Another Curious Moment in the Saif and Senussi Cases

(Photo: AP)

(Photo: AP)

There have been numerous twists and turns in the cases of Saif al-Islam Gaddafi and Abdullah al-Senussi. Senussi was allegedly bought for $200 million from Mauritania and held there for months before being surrendered to Libya in September 2012. Saif’s defence counsel were detained for almost a month in Zintan after meeting him in June 2012. Senussi’s case has been declared inadmissible at the ICC, meaning he’ll be tried in Libya by Libyan. In Saif’s case, judges rejected Libya’s admissibility challenge because he remains in the detention of a Zintan-based militia and not the central government.

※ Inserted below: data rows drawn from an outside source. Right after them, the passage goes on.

(** Filtering commutes with the stable sort. *)
Lemma filter_insert_by (P : A → Prop) `{!∀ x, Decision (P x)} x l :
  Sorted key_le l → filter P (insert_by x l) = if decide (P x) then insert_by x (filter P l) else filter P l.
Proof.
  intros Hs. induction Hs as [|y l Hs IH Hhd].
  { simpl. rewrite filter_cons, filter_nil. by destruct (decide (P x)). }
  simpl. destruct (Z.leb_spec (key x) (key y)) as [Hle|Hlt].
  - rewrite filter_cons. destruct (decide (P x)) as [Hx|]; [|done].
    assert (Hins : ∀ k, Sorted key_le k → (∀ z, z ∈ k → key x ≤ key z)%Z → insert_by x (filter P k) = x :: filter P k).
    { intros k _ Hk. destruct (filter P k) as [|z r] eqn:Hf; [done|]. simpl.
      assert (z ∈ filter P k) as [_ Hz]%list_elem_of_filter by (rewrite Hf; left).
      by rewrite (proj2 (Z.leb_le _ _) (Hk z Hz)). }
    rewrite Hins; [done|by constructor|]. intros z Hz. apply Sorted_StronglySorted in Hs; [|intros a b c; unfold key_le; lia].
    assert (Hall : ∀ z, z ∈ l → (key y ≤ key z)%Z).
    { intros z' Hz'. destruct Hhd as [|w k Hw]; [by apply elem_of_nil in Hz'|]. unfold key_le in Hw.
      apply StronglySorted_inv in Hs as [_ Hs]. rewrite Forall_forall in Hs.
      apply elem_of_cons in Hz' as [->|Hz']; [done|]. specialize (Hs z' Hz'). unfold key_le in Hs. lia. }
    apply elem_of_cons in Hz as [->|Hz]; [done|]. specialize (Hall z Hz). lia.
  - rewrite !filter_cons, IH. destruct (decide (P y)), (decide (P x)); simpl; try done.
    by rewrite (proj2 (Z.leb_gt _ _)).
Qed.
Lemma filter_sort_by (P : A → Prop) `{!∀ x, Decision (P x)} l : filter P (sort_by l) = sort_by (filter P l).
Proof.
  induction l as [|x l IH]; [done|]. simpl. rewrite filter_insert_by by apply sort_by_Sorted.
  rewrite filter_cons, IH. by destruct (decide (P x)).
Qed.
End sort_by.

(** ** Python's stable sort by a total order *)

Section sort_on.
Context {A : Type} (leb : A → A → bool).

Fixpoint insert_on (x : A) (l : list A) : list A :=
  match l with
  | [] => [x]
  | y :: l' => if leb x y then x :: y :: l' else y :: insert_on x l'
  end.
Definition sort_on (l : list A) : list A := foldr insert_on [] l.

Lemma insert_on_Permutation x l : insert_on x l ≡ₚ x :: l.
Proof.
  induction l as [|y l IH]; simpl; [done|]. case_match; [done|]. rewrite IH. constructor.
Qed.
Lemma sort_on_Permutation l : sort_on l ≡ₚ l.
Proof. induction l as [|x l IH]; simpl; [done|]. by rewrite insert_on_Permutation, IH. Qed.

Hypothesis leb_total : ∀ x y, leb x y = true ∨ leb y x = true.

Lemma insert_on_Sorted x l :
  Sorted (λ a b, leb a b = true) l → Sorted (λ a b, leb a b = true) (insert_on x l).
Proof.
  induction 1 as [|y l Hl IH Hhd]; simpl; [by repeat constructor|].
  destruct (leb x y) eqn:Hxy; [by repeat constructor|].
  assert (leb y x = true) by (destruct (leb_total x y); congruence).
  constructor; [done|]. destruct Hhd as [|z l Hz]; simpl; [by constructor|].
  case_match; by constructor.
Qed.
Lemma sort_on_Sorted l : Sorted (λ a b, leb a b = true) (sort_on l).
Proof. induction l; simpl; [constructor|]. by apply insert_on_Sorted. Qed.
End sort_on.

Lemma insert_on_map {A} (leb : A → A → bool) (f : A → A) x l :
  (∀ a b, leb (f a) (f b) = leb a b) → insert_on leb (f x) (f <$> l) = f <$> insert_on leb x l.
Proof. intros H. induction l as [|y l IH]; [done|]. csimpl. rewrite H. destruct (leb x y); [done|]. csimpl. by rewrite IH. Qed.
(** A change that the order does not see commutes with sorting. *)
Lemma sort_on_map {A} (leb : A → A → bool) (f : A → A) l : (∀ a b, leb (f a) (f b) = leb a b) → sort_on leb (f <$> l) = f <$> sort_on leb l.
Proof. intros H. induction l as [|x l IH]; [done|]. cbn [fmap list_fmap sort_on foldr]. fold (sort_on leb (f <$> l)). rewrite IH. by apply insert_on_map. Qed.

(** ** Dicts that keep the order of insertion *)

Section alist.
Context {K V : Type} `{EqDecision K}.
Implicit Types (k : K) (v : V) (l : list (K * V)).

Fixpoint aget k l : option V :=
  match l with
  | [] => None
  | (k', v) :: l' => if decide (k = k') then Some v else aget k l'
  end.

(** [d[k] = v]: a present key keeps its place. *)
Fixpoint aset k v l : list (K * V) :=
  match l with
  | [] => [(k, v)]
  | (k', v') :: l' => if decide (k = k') then (k, v) :: l' else (k', v') :: aset k v l'
  end.

Lemma aget_aset k k' v l : aget k' (aset k v l) = if decide (k' = k) then Some v else aget k' l.
Proof.
  induction l as [|[k0 v0] l IH]; simpl; [done|].
  repeat case_decide; simpl; repeat case_decide; congruence.
Qed.
Lemma aset_keys k v l : (aset k v l).*1 = if decide (k ∈ l.*1) then l.*1 else l.*1 ++ [k].
Proof.
  induction l as [|[k0 v0] l IH]; [done|].
  change (((k0, v0) :: l).*1) with (k0 :: l.*1). simpl. destruct (decide (k = k0)) as [->|Hne].
  - rewrite decide_True; [done|]. apply elem_of_cons. by left.
  - rewrite fmap_cons, IH. destruct (decide (k ∈ l.*1)).
    + rewrite decide_True; [done|]. apply elem_of_cons. by right.
    + rewrite decide_False; [done|]. by intros [?|?]%elem_of_cons.
Qed.
Lemma aset_NoDup k v l : NoDup l.*1 → NoDup (aset k v l).*1.
Proof.
  intros Hnd. rewrite aset_keys. case_decide; [done|].
  apply NoDup_app. split_and!; [done|set_solver|apply NoDup_singleton].
Qed.
Lemma aget_elem_of k v l : NoDup l.*1 → aget k l = Some v ↔ (k, v) ∈ l.
Proof.
  induction l as [|[k0 v0] l IH]; simpl; [set_solver|]. intros [Hnin Hnd]%NoDup_cons.
  rewrite elem_of_cons. case_decide as Hk; [subst|].
  - split; [intros [= ->]; auto|]. intros [[= ->]|Hin]; [done|].
    exfalso. apply Hnin, list_elem_of_fmap. by exists (k0, v).
  - rewrite IH by done. naive_solver.
Qed.

(** [d.pop(k, None)]. *)
Definition adel k l : list (K * V) := filter (λ kv, kv.1 ≠ k) l.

Now, the Presiding Judge in the cases has resigned. It is not clear what prompted the resignation but it could have significant implications on the Libya cases.

It remains to be seen how this will affect Saif’s admissibility ruling which is currently under appeal. It could foreseeably prolong any future judgements. But it could also mean little if there’s nothing left for the Judges to do. If that’s the case, this may signal the end rather than a curious new turn in this ongoing saga.

About Mark Kersten

Mark Kersten is a consultant at the Wayamo Foundation, a Senior Researcher at the Munk School of Global Affairs, and a law student at McGill University Law School. He is also author of the book, 'Justice in Conflict - The Effects of the International Criminal Court's Interventions on Ending Wars and Building Peace' (Oxford University Press, 2016).
This entry was posted in Admissibility, Libya, Libya and the ICC. Bookmark the permalink.

3 Responses to Another Curious Moment in the Saif and Senussi Cases

  1. Alexander says:

    The very brief and dry decision can indeed give room to speculations. A precise lecture shows that judge Anita Ušacka remains in the appeals chamber and will continue to judicate on the specific case. She only has transferred her presiding function, i.e. a specific functional duty within the chamber. And this is merely one of several pending appeals (namely, the *-344 appeal against the admissibly decision), and this transfer only refers to the function in this specific one appeal. The now altered assignation decision was *-363 ( ) from 19th June 2013.

    The submission of the judge was therefore not a request for excusal / self-recusal (which would have involved a decison of the plenary of the judges, and which the Court does not easily grant, as the past has shown – David Koller had explained the reasons behind such reticence), but more of an equalization of work-load, thus akin to the Japanese judge Kuniko Ozaki handing over her presiding function in one of the two Kenyan sub-cases to her colleague Chile Eboe-Osuji. Which has already proven to be a very problematic decision.

  2. Pingback: Anton’s Weekly International Law Digest, Vol. 4, No. 17 (10 December 2013) | Anton's Weekly International Law Digest

  3. Kirsten says:

    The reply above sort of gets at this, but it should just be noted that the Al-Senussi appeal on the admissibility does not have Judge Usacka assigned to it, but rather Judge Kuenyehia is presiding over the Al-Senussi appeal. Judge Usacka is, in the document you link to, stepping down from presiding judge in the Gaddafi decision.